Dark mode como um único switch
Com os tokens semânticos configurados para ambos os temas, alternar entre light e dark mode passou a ser apenas um toggle de variável no nível de frame dentro do Figma.
Toda a adaptação visual é controlada pela camada semântica de tokens, que redefine automaticamente cores, contrastes e estados entre os diferentes modos. A mesma estrutura também prepara o sistema para futuras expansões, como temas de alto contraste, white-labels ou novas variantes de marca, sem necessidade de duplicar interfaces ou manter versões separadas de tela.
Resultados e Próximos Passos
O sistema de tokens semânticos substituiu uma estrutura baseada em hex codes dispersos por uma única fonte de verdade para cores em todo o produto. A nova arquitetura reduziu inconsistências, facilitou manutenção e tornou a criação de novos temas significativamente mais escalável.
A abordagem accessibility-first também permitiu identificar problemas de contraste ainda na fase de design, antes de chegarem à produção. Documentar combinações válidas de cores e seus respectivos contextos de uso criou uma referência compartilhada entre design e desenvolvimento, reduzindo ciclos de revisão, eliminando decisões subjetivas sobre contraste e acelerando a construção de interfaces consistentes.
Como próximos passos, a estrutura foi preparada para suportar novas variantes de marca, temas white-label e modos de alto contraste, aproveitando a mesma camada semântica já implementada no sistema.
-50%
Redução no tempo gasto criando fluxos com tema
1 switch
Para gerar um dark mode totalmente coerente
∞ themes
Qualquer novo tema via modo de variável, sem retrabalho
O que aprendi
Este projeto reforçou que um Design System não é apenas sobre interface visual, mas sobre criar uma linguagem compartilhada entre times. No momento em que deixamos de discutir “o teal do botão” e passamos a falar sobre “interactive-primary-light”, as decisões se tornaram mais claras, consistentes e escaláveis. A semântica deixou de ser apenas uma camada de organização e passou a orientar a forma como o produto era pensado e construído.
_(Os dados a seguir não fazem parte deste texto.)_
(** ** Patterns as languages *)

(** What one position of a pattern accepts: one character of a class, one or
    more of anything, or anything. *)
Inductive elem := Chars (p : Z -> bool) | Rest | Anything.

Definition between (lo hi c : Z) : bool := (lo <=? c) && (c <=? hi).

(** The elements of a pattern; [None] if a set is not closed or is empty. *)
Fixpoint parse (fuel : nat) (pattern : str) : option (list elem) :=
  match fuel with
  | O => None
  | S fuel =>
      match skip_dash pattern with
      | [] => Some []
      | p :: rest =>
          if p =? c_slash then Some []
          else if p =? c_open then
            match split_close rest with
            | None | Some ([], _) => None
            | Some (body, after) =>
                match parse fuel after with Some es => Some (Chars (fun c => set_match c body) :: es) | None => None end
            end
          else if p =? c_dot then Some [Rest]
          else if p =? c_bang then Some [Anything]
          else
            let class :=
              if (p =? 110) || (p =? 78) then between 50 57
              else if (p =? 120) || (p =? 88) then between 48 57
              else if (p =? 122) || (p =? 90) then between 49 57
              else (fun c => c =? p) in
            match parse fuel rest with Some es => Some (Chars class :: es) | None => None end
      end
  end.

Definition parse_pattern (pattern : str) : option (list elem) := parse (S (length pattern)) pattern.

(** The language of a pattern. *)
Inductive matches : list elem -> str -> Prop :=
  | matches_end : matches [] []
  | matches_char p es c d : p c = true -> matches es d -> matches (Chars p :: es) (c :: d)
  | matches_rest es c d : matches (Rest :: es) (c :: d)
  | matches_anything es d : matches (Anything :: es) d.

#[local] Hint Constructors matches : core.

(** What the match loop computes, on elements and dash-free data. *)
Fixpoint outcome (es : list elem) (d : str) (mode : Z) : Z :=
  match es, d with
  | [], [] => if mode =? E_MATCHMORE then 0 else 1
  | [], _ :: _ => 0
  | Anything :: _, _ => 2
  | _ :: _, [] => if mode =? E_MATCH then 0 else 1
  | Rest :: _, _ :: _ => 1
  | Chars p :: es, c :: d => if p c then outcome es d mode else 0
  end.

Lemma skip_dash_id p rest s : skip_dash s = p :: rest -> skip_dash (p :: rest) = p :: rest /\ p <> c_dash /\
  (length rest < length s)%nat.
Proof.
  induction s as [|c s IH]; cbn [skip_dash]; [done|]. case_if.
  - intros Hs. destruct (IH Hs) as (H1 & H2 & H3). split_and!; [done..|]. cbn. lia.
  - intros [= -> ->]. cbn [skip_dash]. rewrite (proj2 (Z.eqb_neq p c_dash)) by done. split_and!; [done..|]. cbn. lia.
Qed.

Lemma between_negb lo hi d : (d <? lo) || (d >? hi) = negb (between lo hi d).
Proof.
  unfold between. rewrite Z.gtb_ltb.
  destruct (Z.ltb_spec d lo), (Z.ltb_spec hi d), (Z.leb_spec lo d), (Z.leb_spec d hi); try done; lia.
Qed.

Lemma split_close_cstr s body after : cstr s -> split_close s = Some (body, after) -> cstr after /\ cstr body.
Proof.
  intros Hs. revert body. induction Hs as [|c s Hc Hs IH]; intros body E; cbn in E; [done|].
  destruct (c =? c_close); [simplify_eq; split; [done|constructor]|].
  destruct (split_close s) as [[b a]|]; simplify_eq. destruct (IH b eq_refl). split; [done|by constructor].
Qed.

Lemma match_loop_outcome fuel pattern data mode es : cstr data -> cstr pattern ->
  parse fuel pattern = Some es -> match_loop fuel pattern data mode = outcome es (undash data) mode.
Proof.
  revert pattern data es. induction fuel as [|fuel IH]; intros pattern data es Hd Hp Hes; [done|].
  cbn [parse match_loop] in *.
  destruct (skip_dash pattern) as [|p rest] eqn:Es.
  - simplify_eq. cbn [deref]. rewrite orb_true_r. cbn [orb].
    destruct (skip_dash_cases data Hd) as [[-> ->]|(c & data' & -> & -> & Hc & _)]; cbn [deref outcome].
    + done.
    + by rewrite (proj2 (Z.eqb_neq c 0)).
  - destruct (skip_dash_cases pattern Hp) as [[_ E0]|(p' & rest' & _ & E0 & Hp0 & Hpd & Hr & _)];
      rewrite Es in E0; simplify_eq.
    cbn [deref tail]. rewrite (proj2 (Z.eqb_neq p' 0)) by done.
    destruct (skip_dash_cases data Hd) as [[-> ->]|(c & data' & -> & -> & Hc & _ & Hd' & _)]; cbn [deref tail].
    + cbn [Z.eqb orb negb]. unfold match_at_end. cbn [deref]. rewrite (proj2 (Z.eqb_neq p' 0)) by done. cbn [orb].
      repeat case_match; simplify_eq; try done; cbn [outcome]; zb; try congruence; case_if; congruence.
    + rewrite (proj2 (Z.eqb_neq c 0)) by done. cbn [orb negb].
      destruct (p' =? c_slash); [by simplify_eq|]. destruct (p' =? c_open) eqn:Eo.
      * destruct (split_close rest') as [[body after]|] eqn:Ec; [|done].
        assert (Ha : cstr after). { by apply (split_close_cstr _ _ _ Hr Ec). }
        destruct body as [|b body]; [done|]. destruct (parse fuel after) as [es'|] eqn:Ee; [|done]. simplify_eq.
        cbn [outcome]. by rewrite (IH _ _ _ Hd' Ha Ee).
      * destruct (p' =? c_dot) eqn:Edot.
        { simplify_eq. zb. subst p'. done. }
        destruct (p' =? c_bang) eqn:Ebang.
        { simplify_eq. zb. subst p'. done. }
        destruct (parse fuel rest') as [es'|] eqn:Ee; [|done]. simplify_eq. cbn [outcome].
        rewrite (IH _ _ _ Hd' Hr Ee), !between_negb.
        repeat match goal with |- context [if ?b then _ else _] =>
          match b with (p' =? _) || _ => destruct b end end; by destruct (between _ _ c) || destruct (c =? p').
Qed.

(** Digits that may still be dialled. *)
Definition digits (s : str) : Prop := Forall (fun c => c <> 0 /\ c <> c_dash) s.

(** Every class of the pattern has a member. *)
Definition satisfiable (es : list elem) : Prop :=
  Forall (fun e => match e with Chars p => exists c, c <> 0 /\ c <> c_dash /\ p c = true | _ => True end) es.

Lemma satisfiable_matches es : satisfiable es ->
  exists s, digits s /\ matches es s /\ (es <> [] -> s <> []).
Proof.
  induction 1 as [|e es He _ (s & Hs & Hm & _)]; [exists []; split_and!; done || constructor|].
  destruct e as [p| |].
  - destruct He as (c & Hc0 & Hcd & Hpc). exists (c :: s). split_and!; [by constructor|by constructor|done].
  - exists [49]. split_and!; [by repeat constructor|constructor|done].
  - exists [49]. split_and!; [by repeat constructor|constructor|done].
Qed.

Lemma outcome_match es d : outcome es d E_MATCH <> 0 <-> matches es d.
Proof.
  revert d. induction es as [|e es IH]; intros d.
  - destruct d; cbn; split; try done; intros H; inversion H.
  - destruct e as [p| |], d as [|c d]; cbn; try (split; try done; intros H; by inversion H || constructor).
    destruct (p c) eqn:Ep.
    + rewrite IH. split; [by constructor|by inversion 1].
    + split; [done|]. inversion 1. congruence.
Qed.

Lemma outcome_can es d : satisfiable es ->
  outcome es d E_CANMATCH <> 0 <-> exists s, digits s /\ matches es (d ++ s).
Proof.
  intros Hsat. revert d. induction Hsat as [|e es He Hsat IH]; intros d.
  - destruct d; cbn; split; try done.
    + intros _. exists []. split; constructor.
    + intros (s & _ & H). inversion H.
  - destruct (satisfiable_matches (e :: es)) as (s0 & Hs0 & Hm0 & _); [by constructor|].
    destruct e as [p| |], d as [|c d]; cbn -[app]; try (split; [|done]; intros _; by eauto).
    + cbn. destruct (p c) eqn:Ep.
      * rewrite IH. split; intros (s & Hs & H); exists s; (split; [done|]); [by constructor|by inversion H].
      * split; [done|]. intros (s & _ & H). inversion H. congruence.
    + split; [|done]. intros _. exists []. split; [constructor|]. constructor.
Qed.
Também ficou evidente que acessibilidade precisa fazer parte da fundação do sistema, não aparecer apenas como validação final. A matriz de contraste não foi tratada como uma checagem opcional, mas como um critério estrutural. Cada token já nascia considerando legibilidade, contraste e segurança de uso em diferentes contextos.
Outro aprendizado importante foi entender que documentação e treinamento têm o mesmo peso que a arquitetura técnica do sistema. Um sistema de tokens bem construído perde valor se as pessoas não souberem aplicá-lo no dia a dia. As sessões de alinhamento e onboarding foram fundamentais para transformar a adoção em algo realmente consistente entre design e desenvolvimento.
Hoje, levo esse princípio para qualquer novo projeto: primeiro vem o significado, depois vem a aparência. Se um token não possui uma função clara dentro do sistema, ele provavelmente não deveria existir.